Before the next bank takes over providing headlines for mis-selling financial products to its customers, let's just recap on what Barclays has been involved in over the years.
The list reads like a history of the scandals which have tarnished banking since the business started to turn into a sales and commissions machine in the 1980s.
1. Pensions mis-selling, 1988-94. Barclays was one of those implicated in this multi-billion pound payout. The misdemeanour was to persuade punters with rock solid company pensions to switch to much less reliable personal pensions.
2. Mortgage endowments. Remember how they told us endowment savings plans were the best way to pay off the mortgage, when - for people who bought in the late 1980s and early 90s - they weren't? Another big payout, to Barclays Life customers, though other providers had more to answer for.
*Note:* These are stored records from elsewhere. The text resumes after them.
(* ===== verification/OperationsExclusion.v ===== *)
(** * One operation at a time on a device

    The per-device lock of [operations.py]: who holds it, who waits for it and
    when maintenance has it, in every interleaving. *)
From S2P Require Import Prelude Text Value Json OperationIdentity StateMachine Store StoreProps Observability Security.
From S2P Require Import Lock Operations OperationsProps.

(** ** Holding and waiting *)

Definition hold_of (c : coroutine) : option string :=
  match c with
  | Execute _ rq _ (Announcing | Calling | Finishing _) => if rq_serialized rq then Some (rq_device_id rq) else None
  | _ => None
  end.
(** Will take the lock: has not asked for it yet, or waits for it. *)
Definition queue_of (c : coroutine) : option string :=
  match c with
  | Execute _ rq _ (Created | Queued) => if rq_serialized rq then Some (rq_device_id rq) else None
  | MaintenanceWaiting d => Some d
  | _ => None
  end.
(** Only serialized operations wait for the lock. *)
Definition waiter_ok (c : coroutine) : bool :=
  match c with Execute _ rq _ Queued => rq_serialized rq | _ => true end.

Section discipline.
(** The device whose maintenance is used as it should be, see [disciplined]. *)
Context (D : string).

(** What holds of one device: [T] are the suspended coroutines, [cur] says
    whether the running one has the lock, [active] whether maintenance does.
    The lock of another device than [D] may be freed under its holder. *)
Record device_ok (T : gmap nat coroutine) (cur active : bool) (d : string) (l : lock) : Prop := {
  dk_lock : lock_ok l;
  dk_live : lock_live l;
  dk_wait : ∀ w, w ∈ queue l ↔ ∃ c, T !! w = Some c ∧ waits_for_lock c = Some d;
  dk_one : d = D → ∀ t1 t2 c1 c2, T !! t1 = Some c1 → T !! t2 = Some c2 →
    hold_of c1 = Some d → hold_of c2 = Some d → t1 = t2;
  dk_held : d = D → ∀ t c, T !! t = Some c → hold_of c = Some d → locked l = true ∧ active = false ∧ cur = false;
  dk_leak : d = D → locked l = true → cur = true ∨ active = true ∨ ∃ t c, T !! t = Some c ∧ hold_of c = Some d;
  dk_cur : d = D → cur = true → locked l = true ∧ active = false;
  dk_maint : d = D → active = true → locked l = true ∨ ∀ t c, T !! t = Some c → queue_of c ≠ Some d;
}.
(* ===== verification/OperationsExamples.v ===== *)
(** * A run of the operation manager

    Two operations on one device: the second waits for the lock while the first
    calls the device, and is woken when the first has returned. *)
From S2P Require Import Prelude Text Value Json OperationIdentity StateMachine Store Observability Security Lock.
From S2P Require Import Operations OperationsProps OperationsExclusion OperationsOutcome.

Definition example_rq : request :=
  Request "d1" (unrestricted "developer" "Developer") "files.write" (ODict [(KStr "n", OInt 3)]) true None.
Definition next (t : nat) (now : Z) : label := Resume t (Ok ONone) now.

(** Operation 1 is calling the device, operation 2 waits. *)
Definition example_middle : list label :=
  [CallExecute 1 (Some "op1"%string) "u1" example_rq; next 1 10; next 1 11;
   CallExecute 2 (Some "op2"%string) "u2" example_rq; next 2 12; next 2 13; next 1 14].
(** Operation 1 has returned. *)
Definition example_end : list label := example_middle ++ [Resume 1 (Ok (OInt 7)) 15; next 1 16].

Definition example_init : manager := OperationManager_init GatewayStore_init MetricsRegistry_init.
Definition example_at (ls : list label) : manager := default example_init (run_steps ls example_init).

Lemma run_at ls : bool_decide (is_Some (run_steps ls example_init)) = true → run_steps ls example_init = Some (example_at ls).
Proof. intros [m H]%bool_decide_eq_true. unfold example_at. by rewrite H. Qed.
Lemma example_middle_run : run_steps example_middle example_init = Some (example_at example_middle).
Proof. apply run_at. vm_compute. reflexivity. Qed.
Lemma example_end_run : run_steps example_end example_init = Some (example_at example_end).
Proof. apply run_at. vm_compute. reflexivity. Qed.

(** No maintenance takes part, so every step is disciplined. *)
Lemma example_middle_disciplined d : disciplined_run d example_middle example_init.
Proof. apply unnamed_disciplined. cbn. by intros ?%not_elem_of_nil. Qed.

Definition row_of (id : string) (m : manager) : operation_row :=
  default (operation_of "" example_rq "" 0 0) (operation (mg_store m) id).
Definition task_of (t : nat) (m : manager) : coroutine := default (CancelDone (Ok 0)) (mg_tasks m !! t).

Lemma operation_record_frozen_witness :
  let m := example_at example_middle in let m' := example_at example_end in
  run_steps [Resume 1 (Ok (OInt 7)) 15; next 1 16] m = Some m'
  ∧ operation (mg_store m) "op1" = Some (row_of "op1" m)
  ∧ ∃ r', operation (mg_store m') "op1" = Some r' ∧ row_identity r' = row_identity (row_of "op1" m).
Proof.
  intros m m'.
  assert (Hrun : run_steps [Resume 1 (Ok (OInt 7)) 15; next 1 16] m = Some m') by (vm_compute; reflexivity).
  assert (Hrow : operation (mg_store m) "op1" = Some (row_of "op1" m)) by (vm_compute; reflexivity).
  split; [exact Hrun |]. split; [exact Hrow |].
  destruct (operation_record_frozen _ m m' "op1" _ Hrun Hrow) as (r' & H1 & H2 & _). exists r'. split; [exact H1 | exact H2].
Defined.

Lemma device_exclusive_witness :
  run_steps example_middle example_init = Some (example_at example_middle)
  ∧ hold_of (task_of 1 (example_at example_middle)) = Some "d1"%string
  ∧ maintenance_state "d1" (example_at example_middle) ≠ Some "active"%string.
Proof.
  split; [exact example_middle_run |].
  assert (Ht : mg_tasks (example_at example_middle) !! 1%nat = Some (task_of 1 (example_at example_middle))) by (vm_compute; reflexivity).
  assert (Hh : hold_of (task_of 1 (example_at example_middle)) = Some "d1"%string) by (vm_compute; reflexivity).
  split; [exact Hh |].
  exact (proj2 (proj1 (device_exclusive _ _ _ _ example_middle_run) "d1"%string (example_middle_disciplined _)) _ _ Ht Hh).
Defined.


Lemma call_once_witness :
  let m := example_at example_end in
  run_steps example_end example_init = Some m ∧ NoDup (mg_calls m) ∧ op_status (row_of "op1" m) = "succeeded"%string.
Proof.
  intros m. split; [exact example_end_run |].
  destruct (call_once _ _ _ _ example_end_run) as (H1 & _ & H2). split; [exact H1 |].
  assert (Ht : mg_tasks m !! 1%nat
    = Some (Execute "op1" example_rq false (Done (Ok (row_of "op1" m, OInt 7, true))))) by (vm_compute; reflexivity).
  exact (proj1 (proj2 (H2 _ _ _ _ _ _ Ht))).
Defined.

Lemma call_outcome_recorded_witness :
  let m := example_at example_middle in
  op_status (row_of "op1" m) = "running"%string
  ∧ ∃ row, reported 1 "op1" example_rq false m (run_called 1 "op1" example_rq false (raise TimeoutError "") 20 m) row
      (raise TimeoutError "") ∧ op_status row = "outcome_unknown"%string.
Proof.
  intros m. assert (Hs : op_status (row_of "op1" m) = OperationState_value RUNNING) by (vm_compute; reflexivity).
  assert (Hrow : operation (mg_store m) "op1" = Some (row_of "op1" m)) by (vm_compute; reflexivity).
  assert (Hq : RUNNING ≠ QUEUED) by discriminate.
  split; [exact Hs |].
  destruct (call_outcome_recorded 1 "op1" example_rq false (raise TimeoutError "") 20 m _ RUNNING Hrow Hs eq_refl Hq)
    as (row & H1 & _ & H2 & _). exists row. split; [exact H1 | exact H2].
Defined.

(** ** What the discipline of the callers prevents *)

(** A release of a maintenance that is not active frees the lock of a running
    operation: the next one starts beside it. *)
Lemma undisciplined_release_overlaps :
  let m := example_at (example_middle ++ [ReleaseMaintenance "d1"; next 2 17; next 2 18]) in
  hold_of (task_of 1 m) = Some "d1"%string ∧ hold_of (task_of 2 m) = Some "d1"%string
  ∧ mg_calls m = ["op1"; "op2"]%string.
Proof. vm_compute. split_and!; reflexivity. Qed.

(** If the sink fails for the new row, the operation ends, but stays queued in
    the store and in the report of the queue. *)
Lemma sink_failure_stays_queued :
  let m := example_at [CallExecute 1 (Some "op1"%string) "u1" example_rq; next 1 10; Resume 1 (raise OSError "full") 11] in
  task_of 1 m = Execute "op1" example_rq false (Done (raise OSError "full"))
  ∧ op_status (row_of "op1" m) = "queued"%string ∧ qr_queued (queue_state "d1" m) = ["op1"%string].
Proof. vm_compute. split_and!; reflexivity. Qed.
(** C15: an operation id is accepted again only for a request that asks the same
    of the same device, on behalf of the same actor.  Take two submissions as
    the handlers make them ([request_access] shows that every submission is of
    this kind), under the same operation id.  If the second passes the test
    against the fingerprint stored for the first, then the texts that were
    hashed are a collision of SHA-256, or device, actor and scopes are the same
    and so is the call: every field that the device is sent, JSON up to the
    order of keys, payloads and images up to length and digest, bundles by the
    digest of their archive. *)
Theorem request_identity load_bundle actor actor' s s' fp fp' :
  submission_ok load_bundle actor s → submission_ok load_bundle actor' s' →
  json_value_ok (sb_params s) → json_value_ok (sb_params s') →
  sb_operation_id s = sb_operation_id s' →
  rq_fingerprint (request_of s) = Ok fp → rq_fingerprint (request_of s') = Ok fp' →
  require_same_request (Some fp) fp' = Ok tt →
  (∃ t t', request_text s = Ok t ∧ request_text s' = Ok t' ∧ str_encode t ≠ str_encode t'
           ∧ sha256_hex (str_encode t) = sha256_hex (str_encode t'))
  ∨ (sb_device_id s = sb_device_id s'
     ∧ (ac_kind (sb_actor s) = ac_kind (sb_actor s') ∧ ac_name (sb_actor s) = ac_name (sb_actor s')
        ∧ ac_scopes (sb_actor s) ≡ₚ ac_scopes (sb_actor s'))
     ∧ same_call load_bundle (sb_call s) (sb_call s')).
Proof.
  intros Hs Hs' Hp Hp' Hid (t & Ht & ->)%request_fingerprint_text (t' & Ht' & ->)%request_fingerprint_text Hsame.
  unfold require_same_request, raise_if in Hsame. case_bool_decide as Heq; [| discriminate Hsame].
  apply (inj Some) in Heq.
  assert (Hdigest : sha256_hex (str_encode t) = sha256_hex (str_encode t')).
  { revert Heq. generalize (sha256_hex (str_encode t)) (sha256_hex (str_encode t')). intros a b.
    cbv [String.append]. intros E. by injection E. }
  clear Hsame Heq. destruct (decide (t = t')) as [<- | Hne]; [right | left].
  - assert (Hsame : same_json (PDict (request_value s)) (PDict (request_value s')))
      by (by apply (canonical_text_identifies _ _ t t (request_value_ok s Hp) (request_value_ok s' Hp') Ht Ht')).
    destruct (same_request s s' Hsame) as (Hd & Ha & Haction & Hparams). split; [done |]. split; [done |].
    destruct Hs as [_ Hdev Hi Ho _], Hs' as [_ Hdev' Hi' Ho' _]. rewrite <- Haction in Hi'.
    apply (identity_determines_call load_bundle (sb_action s) (sb_params s) (sb_params s') _ _ Hi Hi' Hparams);
      [congruence |]. intros i i' E%Ho E'%Ho'. congruence.
  - exists t, t'. split_and!; [done | done | by intros E%str_encode_inj | done].
Qed.

(** A screenshot is asked for twice, the second time with the keys of its
    description in the other order. *)
Definition example_screenshot (flip : bool) : submission :=
  let description := [("width", PInt 320); ("format", PStr "png")]%string in
  let description := if flip then rev description else description in
  Submission "d" local_actor "media.screenshot" [("description", PDict description); ("save", PBool false)]
    (CallScreenshot "d" description) (Some "id") true.
Lemma example_screenshot_ok load_bundle flip : submission_ok load_bundle (Some local_actor) (example_screenshot flip).
Proof. by destruct flip; split; try done; apply id_screenshot. Qed.
Lemma example_screenshot_json flip : json_value_ok (sb_params (example_screenshot flip)).
Proof.
  unfold json_value_ok. destruct flip; cbn; (apply OperationIdentity.ok_dict; [by_decide |]);
    (apply Forall_cons_2; [apply OperationIdentity.ok_dict; [by_decide | by repeat constructor] | by repeat constructor]).
Qed.
Definition example_fingerprint : res string := rq_fingerprint (request_of (example_screenshot false)).
Lemma example_fingerprints :
  is_ok example_fingerprint = true ∧ rq_fingerprint (request_of (example_screenshot true)) = example_fingerprint.
Proof. split; vm_compute; reflexivity. Qed.

Lemma request_identity_witness : ∃ fp,
  rq_fingerprint (request_of (example_screenshot false)) = Ok fp ∧ require_same_request (Some fp) fp = Ok tt
  ∧ ((∃ t t', request_text (example_screenshot false) = Ok t ∧ request_text (example_screenshot true) = Ok t'
              ∧ str_encode t ≠ str_encode t' ∧ sha256_hex (str_encode t) = sha256_hex (str_encode t'))
     ∨ ("d" = "d"%string
        ∧ (ac_kind local_actor = ac_kind local_actor ∧ ac_name local_actor = ac_name local_actor ∧ ac_scopes local_actor ≡ₚ ac_scopes local_actor)
        ∧ same_call (λ _, raise ValueError "") (sb_call (example_screenshot false)) (sb_call (example_screenshot true)))).
Proof.
  destruct example_fingerprints as [Hok Heq]. fold example_fingerprint.
  destruct example_fingerprint as [fp|e] eqn:Hfp; [| discriminate Hok].
  exists fp. split; [reflexivity |]. assert (Hr : require_same_request (Some fp) fp = Ok tt).
  { unfold require_same_request. by rewrite bool_decide_true. }
  split; [exact Hr |].
  exact (request_identity (λ _, raise ValueError "") (Some local_actor) (Some local_actor)
    (example_screenshot false) (example_screenshot true) fp fp (example_screenshot_ok _ false) (example_screenshot_ok _ true)
    (example_screenshot_json false) (example_screenshot_json true) eq_refl Hfp Heq Hr).
Defined.
(** * adk_short_bot and its deployment manager: a shallow embedding

    The development follows the two flows of the repository.

    - [Py]: the few operations of Python's [str] the sources call
      ([split], [strip], [in], [startswith], [join], [str] of an integer).
    - [Json]: the values handed to [json.dumps] and the text it produces
      for [indent=n], as the tools and the chat printer use it.
    - [Tools]: [format_as_json] of [adk_short_bot/tools/json_formattter.py]
      and the character counter.
    - [Reader]: readers of a serialized text (the names of the members of
      the outermost object, the indentation of the lines), against which
      the output of [format_as_json] is checked.
    - [Deployment]: [AgentManager] of [deployment/remote.py]; printing,
      process exit, exceptions and the calls to the remote platform are
      recorded in an explicit trace.
    - [Sample]: one environment and one platform, for the examples.
    - [Console]: [list], [create_session] and [list_sessions] of
      [deployment/remote.py], with the calls and prints of their own.
    - [Cases]: further platforms and streams, for the examples.

    A Python [str] is a sequence of code points; here it is a [string],
    so the code points are those below 256. *)

From Stdlib Require Import ZArith Ascii String List Bool Lia.
From Stdlib Require Import Numbers.DecimalString.
From stdpp Require Import base option list gmap strings.

Local Open Scope Z_scope.
Set Warnings "-register-all".

(** ** Operations of Python's [str] *)
Module Py.

(** [str.isspace] on one code point below 256: tab to carriage return,
    the four separators 0x1c-0x1f, the space, NEL and the no-break space. *)
Definition is_space (c : ascii) : bool :=
  let n := N_of_ascii c in
  ((9 <=? n) && (n <=? 13))%N || ((28 <=? n) && (n <=? 32))%N
  || (n =? 133)%N || (n =? 160)%N.

(** [s.lstrip()] *)
Fixpoint lstrip (s : string) : string :=
  match s with
  | String c s' => if is_space c then lstrip s' else s
  | EmptyString => EmptyString
  end.

(** [s.rstrip()] *)
Definition rstrip (s : string) : string := String.rev (lstrip (String.rev s)).

(** [s.strip()] *)
Definition strip (s : string) : string := rstrip (lstrip s).

(** [s.split(sep)] for a separator of one character: never empty, one
    more piece than there are separators. *)
Fixpoint split (sep : ascii) (s : string) : list string :=
  match s with
  | EmptyString => [EmptyString]
  | String c s' =>
      if Ascii.eqb c sep then EmptyString :: split sep s'
      else match split sep s' with
           | piece :: pieces => String c piece :: pieces
           | [] => [String c EmptyString]
           end
  end.

(** [sep.join(pieces)] *)
Definition join (sep : string) (pieces : list string) : string :=
  String.concat sep pieces.

(** [s.startswith(p)] *)
Definition startswith (p s : string) : bool := String.prefix p s.

(** [needle in hay] *)
Fixpoint contains (needle hay : string) : bool :=
  String.prefix needle hay
  || match hay with
     | EmptyString => false
     | String _ hay' => contains needle hay'
     end.

(** [pieces[-1]] of a list that [split] returned. *)
Definition last_piece (pieces : list string) : string :=
  List.last pieces EmptyString.

(** [str(n)] of an integer: decimal digits, a minus sign when negative. *)
Definition str_of_int (n : Z) : string := NilZero.string_of_int (Z.to_int n).

(** How many times the character occurs. *)
Fixpoint count_char (c : ascii) (s : string) : nat :=
  match s with
  | EmptyString => O
  | String a s' => (if Ascii.eqb a c then 1 else 0)%nat + count_char c s'
  end.

(** [' ' * n] *)
Fixpoint spaces (n : nat) : string :=
  match n with
  | O => EmptyString
  | S n' => String " " (spaces n')
  end.

End Py.

(** ** [json.dumps(obj, indent=n)] *)
Module Json.

(** The objects a caller can hand over. Floats are left out: their text
    is [float.__repr__]. A tuple is written like a list. [PObject] is any
    other object, with the name of its class; the encoder has no text
    for it. *)
Inductive pyval : Type :=
| PNone
| PBool (b : bool)
| PInt (n : Z)
| PStr (s : string)
| PList (items : list pyval)
| PDict (items : list (pyval * pyval))
| PObject (type_name : string).

(** The double quote. *)
Definition dquote : ascii := "034"%char.

Definition hex_digit (n : N) : ascii :=
  match n with
  | 0 => "0" | 1 => "1" | 2 => "2" | 3 => "3" | 4 => "4" | 5 => "5"
  | 6 => "6" | 7 => "7" | 8 => "8" | 9 => "9" | 10 => "a" | 11 => "b"
  | 12 => "c" | 13 => "d" | 14 => "e" | _ => "f"
  end%N%char.

(** One character inside a string literal, [ensure_ascii=True]: the
    quote, the backslash and the five short escapes; every other
    character outside space..tilde is written as a [\u] escape of four
    hexadecimal digits. *)
Definition escape_char (c : ascii) : string :=
  let n := N_of_ascii c in
  if (n =? 34)%N then String "\" (String dquote EmptyString)
  else if (n =? 92)%N then String "\" (String "\" EmptyString)
  else if (n =? 10)%N then String "\" (String "n" EmptyString)
  else if (n =? 13)%N then String "\" (String "r" EmptyString)
  else if (n =? 9)%N then String "\" (String "t" EmptyString)
  else if (n =? 8)%N then String "\" (String "b" EmptyString)
  else if (n =? 12)%N then String "\" (String "f" EmptyString)
  else if ((32 <=? n) && (n <=? 126))%N then String c EmptyString
  else String "\" (String "u" (String "0" (String "0"
         (String (hex_digit (n / 16)) (String (hex_digit (n mod 16)) EmptyString))))).

Fixpoint escape_body (s : string) : string :=
  match s with
  | EmptyString => EmptyString
  | String c s' => escape_char c +:+ escape_body s'
  end.

(** [py_encode_basestring_ascii] *)
Definition encode_basestring_ascii (s : string) : string :=
  String dquote (escape_body s +:+ String dquote EmptyString).

(** The newline and the indentation of one nesting level. *)
Definition newline : ascii := "010"%char.

Definition newline_indent (indent level : nat) : string :=
  String newline (Py.spaces (indent * level)).

(** [o.__class__.__name__] *)
Definition class_name (o : pyval) : string :=
  match o with
  | PNone => "NoneType"
  | PBool _ => "bool"
  | PInt _ => "int"
  | PStr _ => "str"
  | PList _ => "list"
  | PDict _ => "dict"
  | PObject type_name => type_name
  end.

(** What the encoder gives: the text, or the message of the
    [TypeError] it raises. *)
Inductive result : Type :=
| Encoded (text : string)
| NotSerializable (message : string).

(** The text of a dictionary key: a [str] as it is, [True], [False] and
    [None] by name, an integer in decimal; any other key is a
    [TypeError]. *)
Definition key_text (k : pyval) : option string :=
  match k with
  | PStr s => Some s
  | PBool true => Some "true"
  | PBool false => Some "false"
  | PNone => Some "null"
  | PInt n => Some (Py.str_of_int n)
  | _ => None
  end.

(** The loop over the items of a non-empty list or dictionary:
    [newline_indent] before the first item, the item separator and
    [newline_indent] before every later one. *)
Section Items.
Context {A : Type} (encode_item : A -> result) (newline_indent : string).

Fixpoint encode_items (first : bool) (l : list A) : result :=
  match l with
  | [] => Encoded EmptyString
  | x :: l' =>
      match encode_item x with
      | NotSerializable m => NotSerializable m
      | Encoded chunk =>
          match encode_items false l' with
          | NotSerializable m => NotSerializable m
          | Encoded rest =>
              Encoded ((if first then newline_indent
                        else String "," newline_indent) +:+ chunk +:+ rest)
          end
      end
  end.
End Items.

(** One [key: value] member, given the text of the value. *)
Definition encode_member (key : pyval) (value : result) : result :=
  match key_text key with
  | None =>
      NotSerializable
        ("keys must be str, int, float, bool or None, not " +:+ class_name key)
  | Some k =>
      match value with
      | NotSerializable m => NotSerializable m
      | Encoded chunk => Encoded (encode_basestring_ascii k +:+ ": " +:+ chunk)
      end
  end.

(** [_iterencode], with the chunks it yields joined. *)
Fixpoint iterencode (indent level : nat) (o : pyval) {struct o} : result :=
  match o with
  | PNone => Encoded "null"
  | PBool true => Encoded "true"
  | PBool false => Encoded "false"
  | PInt n => Encoded (Py.str_of_int n)
  | PStr s => Encoded (encode_basestring_ascii s)
  | PList [] => Encoded "[]"
  | PList items =>
      match encode_items (iterencode indent (S level))
              (newline_indent indent (S level)) true items with
      | Encoded body =>
          Encoded (String "[" (body +:+ newline_indent indent level +:+ "]"))
      | NotSerializable m => NotSerializable m
      end
  | PDict [] => Encoded "{}"
  | PDict items =>
      match encode_items
              (fun kv => match kv with
                         | (key, value) =>
                             encode_member key (iterencode indent (S level) value)
                         end)
              (newline_indent indent (S level)) true items with
      | Encoded body =>
          Encoded (String "{" (body +:+ newline_indent indent level +:+ "}"))
      | NotSerializable m => NotSerializable m
      end
  | PObject type_name =>
      NotSerializable
        ("Object of type " +:+ type_name +:+ " is not JSON serializable")
  end.
(** Unfold a boolean [if] whose test is an [=?] on [nat] or [Z]. *)
Ltac js_case_eqb :=
  repeat match goal with
    | |- context [Nat.eqb ?a ?b] => destruct (Nat.eqb_spec a b)
    | |- context [Z.eqb ?a ?b] => destruct (Z.eqb_spec a b)
    | |- context [Nat.leb ?a ?b] => destruct (Nat.leb_spec a b)
    | |- context [Nat.ltb ?a ?b] => destruct (Nat.ltb_spec a b)
    end.
(* ===== verification/SimpleTransform.v ===== *)
(** * The simple transform middleware

    [src/packages/ai/src/middleware/simple-transform-middleware.ts]:
    [wrapStream] calls [doStream] and returns a new stream whose [start]
    launches [pump] (lines 25-45), which reads every part of the
    upstream stream and enqueues it unchanged, closes the new stream when
    the upstream is done and errors it when a read rejects.  The
    upstream is its list of parts and whether it errors after them, as in
    [Fusion]; the new stream is a [Pacing.controller]. *)

From Stdlib Require Import Ascii String List Bool.
From S2P Require Import Prelude Pacing.
Import ListNotations.

Local Open Scope list_scope.

Module SimpleTransform.

(** Lines 27-44: the [while (true)] loop of [pump] and its [catch].  A
    throwing [enqueue] or [close] ([None]) also ends in
    [controller.error]. *)
Fixpoint pump (c : Pacing.controller) (parts : list stream_part) (fails : bool)
  : Pacing.controller :=
  match parts with
  | [] =>
      if fails then Pacing.error c
      else match Pacing.close c with
           | Some c' => c'
           | None => Pacing.error c
           end
  | p :: ps =>
      match Pacing.enqueue c p with
      | Some c' => pump c' ps fails
      | None => Pacing.error c
      end
  end.

(** Lines 18-49: the stream [wrapStream] returns, from a fresh
    controller. *)
Definition transformed_stream (parts : list stream_part) (fails : bool) : Pacing.controller :=
  pump Pacing.controller_init parts fails.

Lemma pump_open c parts fails :
  Pacing.closed c = false -> Pacing.errored c = false ->
  pump c parts fails = Pacing.mkController (Pacing.queue c ++ parts) (negb fails) fails.
Proof.
  revert c; induction parts as [|p ps IH]; intros [q cl er] Hc He; cbn in Hc, He; subst.
  - destruct fails; cbn; now rewrite app_nil_r.
  - cbn [pump Pacing.enqueue Pacing.closed Pacing.errored orb].
    rewrite IH by reflexivity. cbn. now rewrite <- app_assoc.
Qed.

(** C22: The simple transform passes the upstream stream through: the
    new stream holds every upstream part, in order and unchanged, and
    is closed when the upstream ends normally and errored when it
    fails. *)
Theorem transformed_stream_passthrough parts fails :
  transformed_stream parts fails = Pacing.mkController parts (negb fails) fails.
Proof. unfold transformed_stream. now rewrite pump_open. Qed.

End SimpleTransform.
3. PPI, a £1.3bn bill for Barclays. Payment Protection Insurance was sold to borrowers who didn't need it or couldn't use it. The compensation could exceed the pensions scandal as the biggest payout ever.
4. Mis-selling investment funds, 2006-8. Last year Barclays was told to pay investors £60m in compensation for selling them two Aviva funds without warning of the downside risks.
5. Interest rate swaps. Last week, a big telling off for getting small businesses entangled with complex arrangements which landed them with huge bills which interest rates plummeted after the financial crisis. Barclays one of banks which agreed to pay compensation.
The list doesn't include the furore over rigging the LIBOR interest rate, which didn't involve selling to the public. And some big scandals, such as the mis-selling of precipice bonds (so named because the fell of a cliff) weren't Barclays-specific.